From Music Student to PLA Tracker: Joseph Wen Uses Open Data to Map China’s Military
At a book fair in 2025, President Lai Ching-te pauses at a display table and picks up a newly released title: Please Assist in the Search! You Too Can Use Open-Source Information to Decode PLA Operations. The author is Joseph Wen. (Image: Joseph Wen/Facebook)

The pressure from across the Taiwan Strait has not eased. During the Lunar New Year period, Chinese military aircraft once again crossed the median line, according to Taiwan’s Ministry of National Defense.

Joseph Wen has been tracking movements like these, not from a control room or military post, but from his own screen.

At 27, the Taiwanese graduate student has assembled one of the most detailed open-source maps of the People’s Liberation Army. More than 7,000 sites are marked across China, from bases and training grounds to military academies and defense industry facilities. What began as a personal project now draws attention from military analysts and observers beyond Taiwan.

A different path into the military world

The trajectory that led him here did not begin with strategy or security studies.

Wen studied music at Soochow University. Composition was his field. The shift came gradually, shaped by early exposure. As a child, he watched military documentaries on National Geographic and Discovery Channel with his father, who would pause to explain the stories behind the footage. Later, a classmate introduced him to Taiwan’s own military issues.

By high school, his focus had widened again.

In an interview with Voice of America, Wen recalled writing a paper as a first-year student examining political dynamics in Beijing following the Chinese Communist Party’s 18th National Congress. The study mapped factional alignments within the leadership, including the so-called Shanghai faction, princelings, and the Communist Youth League faction.

That interest, once academic, would later take on a more practical form.

Building a map from what is already public

China has set 2027 as a target for achieving the capability to use force against Taiwan. Its military activity has increasingly reflected that goal: aircraft crossing the median line, naval maneuvers around the island, and exercises simulating what are described as “decapitation strikes.”

On Feb. 19, 2025, Taiwan’s defense ministry reported another such operation. Beginning at 9:36 a.m., it tracked 14 sorties by Chinese aircraft, including J-10, J-11, and J-16 fighters, along with KJ-500 early warning planes. Ten crossed the median line, entering airspace to the north, center, and southwest of Taiwan, coordinating with naval vessels under the designation of a “joint combat readiness patrol.”

Taiwan’s response has taken shape over years, not days.
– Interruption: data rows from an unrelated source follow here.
(** * gpflow.conditionals.mo_sample_conditionals

    A shallow embedding of the [_sample_conditional] variant registered for
    [(object, MixedKernelSharedMof, SeparateMixedMok, object)], together with
    the tensor contraction it performs and the collaborators it calls. *)

From Stdlib Require Import String.
From Stdlib Require Import List ZArith Bool Arith Lia.
From Stdlib Require Floats.
Import ListNotations.
Local Open Scope string_scope.
Local Open Scope nat_scope.
Local Open Scope list_scope.

Set Implicit Arguments.

(** ** Scalars

    Tensor entries.  The code runs on floating-point numbers; the embedding is
    stated over any carrier with a zero, a one, an addition and a
    multiplication, and laws are required only by the results that use them. *)

Class Scalar : Type := {
  scalar : Type;
  s_zero : scalar;
  s_one : scalar;
  s_add : scalar -> scalar -> scalar;
  s_mul : scalar -> scalar -> scalar
}.

(** Which scalars are finite and which are zeros.  Floating-point numbers
    have infinities and a not-a-number besides the finite values, and two
    zeros, which compare equal. *)
Class Classified (S : Scalar) : Type := {
  finite : scalar -> Prop;
  is_zero : scalar -> Prop
}.

(** Equal as numbers: the same scalar, or two zeros. *)
Definition same_number {S : Scalar} {K : Classified S} (x y : scalar) : Prop :=
  x = y \/ (is_zero x /\ is_zero y).

(** What multiplying by one, multiplying a finite scalar by a zero and adding
    a zero do.  These are laws of IEEE 754 arithmetic; nothing is asked of
    the product of an infinity and a zero. *)
Class SignedZeroLaws {S : Scalar} (K : Classified S) : Prop := {
  zero_is_zero : is_zero s_zero;
  zero_finite : forall z : scalar, is_zero z -> finite z;
  mul_one_r : forall x : scalar, s_mul x s_one = x;
  mul_one_l : forall x : scalar, s_mul s_one x = x;
  mul_zero_r : forall x z : scalar, finite x -> is_zero z -> is_zero (s_mul x z);
  mul_zero_l : forall x z : scalar, finite x -> is_zero z -> is_zero (s_mul z x);
  add_zero_r : forall x z : scalar, is_zero z -> same_number (s_add x z) x;
  add_zero_l : forall x z : scalar, is_zero z -> same_number (s_add z x) x
}.

(** ** Exceptions and results *)

Inductive exn : Type :=
| NotImplementedError (msg : string)
| DispatchError
| ShapeMismatchError
| CollaboratorError (msg : string).

Inductive result (A : Type) : Type :=
| Ok (a : A)
| Raise (e : exn).

Arguments Ok {A} a.
Arguments Raise {A} e.

(** ** Tensors: a shape and the entries in row-major order *)

Section Tensors.
Context {S : Scalar}.

Record Tensor : Type := mkTensor {
  shape : list nat;
  data : list scalar
}.

Definition prod (sh : list nat) : nat := fold_right Nat.mul 1 sh.

Definition wf_tensor (t : Tensor) : Prop := length (data t) = prod (shape t).

(** Row-major position of a multi-index, by Horner's rule from [acc]. *)
Definition horner (acc : nat) (sh idx : list nat) : nat :=
  fold_left (fun a ni => a * fst ni + snd ni) (combine sh idx) acc.

Definition offset (sh idx : list nat) : nat := horner 0 sh idx.

Definition in_range (idx sh : list nat) : Prop := Forall2 lt idx sh.

Definition get (t : Tensor) (idx : list nat) : scalar :=
  nth (offset (shape t) idx) (data t) s_zero.

Definition sum_list (l : list scalar) : scalar := fold_right s_add s_zero l.

(** [Σ_{l < n} g l] *)
Definition sum_over (n : nat) (g : nat -> scalar) : scalar :=
  sum_list (map g (seq 0 n)).

(** The [i]-th row of a flat buffer seen as a matrix with [k] columns. *)
Definition row (k : nat) (d : list scalar) (i : nat) : list scalar :=
  firstn k (skipn (i * k) d).

Definition dot_with (f : scalar -> scalar -> scalar) (u v : list scalar) : scalar :=
  sum_list (map (fun xy => f (fst xy) (snd xy)) (combine u v)).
A decade of steady increases in defense spending has led to plans for a “Special Budget for Enhancing Defense Resilience and Asymmetric Capabilities,” covering 2026 to 2033, with a proposed ceiling of NT$1.25 trillion, about US$39 billion. The proposal remains stalled in the Legislative Yuan.

Within that broader picture, Wen’s work sits in a different space.

His project is built entirely from open-source intelligence, drawing on publicly available material to reconstruct what is often assumed to be hidden.

The turning point came during the pandemic.

Late one night, while reviewing his own custom maps on Google Maps, Wen noticed something that seemed obvious once seen. Chinese military enthusiasts had already mapped Taiwan’s armed forces. There was no equivalent map for China’s military.

He began to build one himself.

Using Google Maps as a base, he created an interactive system marking the locations of PLA facilities across all five service branches. Bases, training grounds, academies, and industrial sites began to appear, one by one.

Much of the data came from Chinese state media.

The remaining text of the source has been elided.